> [TASK GOAL] Each line of the entries, from the first to the line containing "assert (Z.max 0", is to be transcribed exactly as it stands; include no other lines.

> [Records drawn from a dataset]
- Opening Delimiter -

Lemma rect_iou_self_degenerate (x y w h : Z) :
  w <= 0 \/ h <= 0 -> rect_iou (x, y, w, h) (x, y, w, h) = 0%Q.
Proof.
  intros Hd. unfold rect_iou; cbn.
  rewrite !Z.max_id, !Z.min_id.
  replace (x + w - x) with w by lia. replace (y + h - y) with h by lia.
  assert (Z.max 0 w * Z.max 0 h = 0) as -> by nia.
  reflexivity.
Qed.

Lemma rect_iou_disjoint (a b : Rect) :
  disjoint_rects a b -> rect_iou a b = 0%Q.
Proof.
  intros Hdis. unfold rect_iou.
  destruct (iou_parts a b) as [inter d] eqn:E.
  destruct (Z.eqb_spec inter 0) as [|Hne]; [reflexivity|].
  exfalso. destruct a as [[[ax ay] aw] ah], b as [[[bx by_] bw] bh].
  cbn in E. injection E as Ei _.
  apply (Hdis (Z.max ax bx) (Z.max ay by_)). unfold covers.
  assert (0 < Z.min (ax + aw) (bx + bw) - Z.max ax bx) by nia.
  assert (0 < Z.min (ay + ah) (by_ + bh) - Z.max ay by_) by nia.
  lia.
Qed.

End RectIou.

(** ** Binary64 arithmetic

    What the pipeline needs of the rounding of [SpecFloat]: a product or
    a quotient of values in range is a zero or a finite float of the
    expected sign, so that [int] of it is defined. *)

Section Binary64Facts.

Import Binary64.

Lemma digits2_pos_size (p : positive) : digits2_pos p = Pos.size p.
Proof. induction p as [p IH|p IH|]; cbn; now rewrite ?IH. Qed.

Lemma digits_bounds (p : positive) :
  2 ^ (Zpos (digits2_pos p) - 1) <= Zpos p < 2 ^ Zpos (digits2_pos p).
Proof.
  rewrite digits2_pos_size. split.
  - pose proof (Pos.size_le p) as H.
    assert (H' : 2 ^ Zpos (Pos.size p) <= 2 * Zpos p).
    { rewrite <- Pos2Z.inj_pow. change (2 * Zpos p) with (Zpos (p~0)).
      now apply Pos2Z.pos_le_pos. }
    replace (Zpos (Pos.size p)) with (Zpos (Pos.size p) - 1 + 1) in H' by lia.
    rewrite Z.pow_add_r in H' by lia. lia.
  - pose proof (Pos.size_gt p) as H. rewrite <- Pos2Z.inj_pow.
    now apply Pos2Z.pos_lt_pos.
Qed.

Lemma Zdigits2_nonneg (m : Z) : 0 <= Zdigits2 m.
Proof. destruct m; cbn; lia. Qed.

Lemma Zdigits2_bounds (m : Z) :
  0 < m -> 2 ^ (Zdigits2 m - 1) <= m < 2 ^ Zdigits2 m.
Proof. destruct m as [|p|p]; try lia. intros _. apply digits_bounds. Qed.

Lemma Zdigits2_le (m d : Z) : 0 <= m -> 0 <= d -> m < 2 ^ d -> Zdigits2 m <= d.
Proof.
  intros Hm Hd Hlt. destruct (Z.eq_dec m 0) as [->|Hne]; [cbn; lia|].
  destruct (Zdigits2_bounds m) as [Hlo _]; [lia|].
  destruct (Z_le_gt_dec (Zdigits2 m) d) as [|Hgt]; [assumption|].
  assert (2 ^ d <= 2 ^ (Zdigits2 m - 1)) by (apply Z.pow_le_mono_r; lia).
  lia.
Qed.

Lemma Zdigits2_ge (m d : Z) : 2 ^ (d - 1) <= m -> 1 <= d -> d <= Zdigits2 m.
Proof.
  intros Hlo Hd.
  assert (0 < 2 ^ (d - 1)) by (apply Z.pow_pos_nonneg; lia).
  destruct (Zdigits2_bounds m) as [_ Hhi]; [lia|].
  destruct (Z_le_gt_dec d (Zdigits2 m)) as [|Hgt]; [assumption|].
  assert (2 ^ Zdigits2 m <= 2 ^ (d - 1)).
  { apply Z.pow_le_mono_r; [lia|]. lia. }
  lia.
Qed.

Lemma fexp_eq (x : Z) : fexp prec emax x = Z.max (x - 53) (-1074).
Proof. reflexivity. Qed.

Lemma shr_1_m (mrs : shr_record) :
  0 <= shr_m mrs -> shr_m (shr_1 mrs) = shr_m mrs / 2.
Proof.
  destruct mrs as [m r s]. cbn [shr_m]. intros H.
  rewrite <- Z.div2_div.
  destruct m as [|[p|p|]|p]; cbn [shr_1 shr_m]; try reflexivity; lia.
Qed.

Lemma iter_shr_m (p : positive) : forall mrs,
  0 <= shr_m mrs ->
  shr_m (SpecFloat.iter_pos shr_1 p mrs) = shr_m mrs / 2 ^ Zpos p.
Proof.
  assert (Hpow : forall q : positive, 0 < 2 ^ Zpos q)
    by (intros q; apply Z.pow_pos_nonneg; lia).
  induction p as [p IH|p IH|]; intros mrs Hm; cbn [SpecFloat.iter_pos].
  - assert (H1 : 0 <= shr_m (shr_1 mrs)).
    { rewrite shr_1_m by assumption. apply Z.div_pos; lia. }
    assert (H2 : 0 <= shr_m (SpecFloat.iter_pos shr_1 p (shr_1 mrs))).
    { rewrite IH by assumption. apply Z.div_pos; [assumption | apply Hpow]. }
    rewrite IH, IH, shr_1_m by assumption.
    pose proof (Hpow p).
    rewrite !Z.div_div by lia. f_equal.
    replace (Zpos p~1) with (1 + Zpos p + Zpos p) by lia.
    rewrite !Z.pow_add_r by lia. lia.
  - assert (H2 : 0 <= shr_m (SpecFloat.iter_pos shr_1 p mrs)).
    { rewrite IH by assumption. apply Z.div_pos; [assumption | apply Hpow]. }
    rewrite IH, IH by assumption.
    pose proof (Hpow p).
    rewrite !Z.div_div by lia. f_equal.
    replace (Zpos p~0) with (Zpos p + Zpos p) by lia.
    rewrite !Z.pow_add_r by lia. lia.
  - now apply shr_1_m.
Qed.

Lemma shr_record_of_loc_m (m : Z) (l : location) :
  shr_m (shr_record_of_loc m l) = m.
Proof. destruct l as [|[]]; reflexivity. Qed.

Lemma shr_fexp_spec (m e : Z) (l : location) (mrs : shr_record) (e' : Z) :
  0 <= m ->
  shr_fexp prec emax m e l = (mrs, e') ->
  e' = Z.max e (fexp prec emax (Zdigits2 m + e))
  /\ shr_m mrs = m / 2 ^ (e' - e).
Proof.
  intros Hm. unfold shr_fexp, shr.
  destruct (fexp prec emax (Zdigits2 m + e) - e) as [|p|p] eqn:Hn.
  - intros [= <- <-]. split; [lia|].
    rewrite Z.sub_diag, Z.pow_0_r, Z.div_1_r. apply shr_record_of_loc_m.
  - intros [= <- <-]. split; [lia|].
    rewrite iter_shr_m by (rewrite shr_record_of_loc_m; assumption).
    rewrite shr_record_of_loc_m. do 2 f_equal. lia.
  - intros [= <- <-]. split; [lia|].
    rewrite Z.sub_diag, Z.pow_0_r, Z.div_1_r. apply shr_record_of_loc_m.
Qed.

Lemma round_nearest_even_bounds (m : Z) (l : location) :
  m <= round_nearest_even m l <= m + 1.
Proof.
  unfold round_nearest_even. destruct l as [|[]]; try lia.
  destruct (Z.even m); lia.
Qed.

Lemma pow2_pos (k : Z) : 0 <= k -> 0 < 2 ^ k.
Proof. intros. apply Z.pow_pos_nonneg; lia. Qed.

Lemma pow2_split (a b : Z) : 0 <= a -> 0 <= b -> 2 ^ (a + b) = 2 ^ a * 2 ^ b.
Proof. intros. apply Z.pow_add_r; lia. Qed.

(** Dropping [n] low bits of a number of [d] bits. *)
Lemma div_pow2_upper (m d n : Z) :
  0 <= m -> m < 2 ^ d -> 0 <= n -> n <= d -> m / 2 ^ n < 2 ^ (d - n).
Proof.
  intros Hm Hd Hn Hnd. pose proof (pow2_pos n Hn).
  apply Z.div_lt_upper_bound; [lia|].
  rewrite <- pow2_split by lia. now replace (n + (d - n)) with d by lia.
Qed.

Lemma div_pow2_lower (m d n : Z) :
  2 ^ (d - 1) <= m -> 0 <= n -> n <= d - 1 -> 2 ^ (d - 1 - n) <= m / 2 ^ n.
Proof.
  intros Hm Hn Hnd. pose proof (pow2_pos n Hn).
  apply Z.div_le_lower_bound; [lia|].
  rewrite <- pow2_split by lia. now replace (n + (d - 1 - n)) with (d - 1) by lia.
Qed.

- Closing Delimiter -

> [EXERCISE OUTPUT]
Lemma rect_iou_self_degenerate (x y w h : Z) :
  w <= 0 \/ h <= 0 -> rect_iou (x, y, w, h) (x, y, w, h) = 0%Q.
Proof.
  intros Hd. unfold rect_iou; cbn.
  rewrite !Z.max_id, !Z.min_id.
  replace (x + w - x) with w by lia. replace (y + h - y) with h by lia.
  assert (Z.max 0 w * Z.max 0 h = 0) as -> by nia.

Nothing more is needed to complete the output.